_Exercise details_
Go through the data below and return each line containing the word "field".
[Record excerpts — start]
Definition ProbeMailboxUpdateHealth (env : Env) (id : string) (h : MailboxHealth) : M tenantData unit :=
  checked env (λ td,
    match probeMailboxes td !! id with
    | None => (inl ErrNotFound, td)
    | Some m => (inr tt, td <| probeMailboxes :=
                   <[id := m <| pm_Health := truncateHealth h |>]> (probeMailboxes td) |>)
    end).

Definition ListBySender (env : Env) (senderID : string) (p : Page) : M tenantData (Result ProbeRun) :=
  zoom (field probeRuns) (listWhere env p (λ v, strEq (pr_SenderID v) senderID)).

Definition ListPending (env : Env) (p : Page) : M tenantData (Result ProbeRun) :=
  zoom (field probeRuns) (listWhere env p pr_Pending).

Definition ListByStatus (env : Env) (statuses : list CampaignStatus) (p : Page)
    : M tenantData (Result Campaign) :=
  zoom (field campaigns) (listWhere env p (λ c, contains statuses (c_Status c))).

Definition UpdateStats (env : Env) (campaignID : string) (s : CampaignStats) : M tenantData unit :=
  checked env (λ td,
    match campaigns td !! campaignID with
    | None => (inl ErrNotFound, td)
    | Some c =>
        let c := c <| c_Stats := s |> <| c_UpdatedAt := now env |> in
        (inr tt, td <| campaigns := <[campaignID := c]> (campaigns td) |>)
    end).

(** ** Recipient chunks *)

Definition chunkKey (campaignID key : string) : string :=
  campaignID +:+ String (Ascii.ascii_of_nat 0) key.

Definition ChunkGet (env : Env) (campaignID key : string) : M tenantData RecipientChunk :=
  checked env (λ td,
    match chunks td !! chunkKey campaignID key with
    | None => (inl ErrNotFound, td)
    | Some c => (inr c, td)
    end).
[Record excerpts — finish]
_The completed task_
  zoom (field probeRuns) (listWhere env p (λ v, strEq (pr_SenderID v) senderID)).
  zoom (field probeRuns) (listWhere env p pr_Pending).
  zoom (field campaigns) (listWhere env p (λ c, contains statuses (c_Status c))).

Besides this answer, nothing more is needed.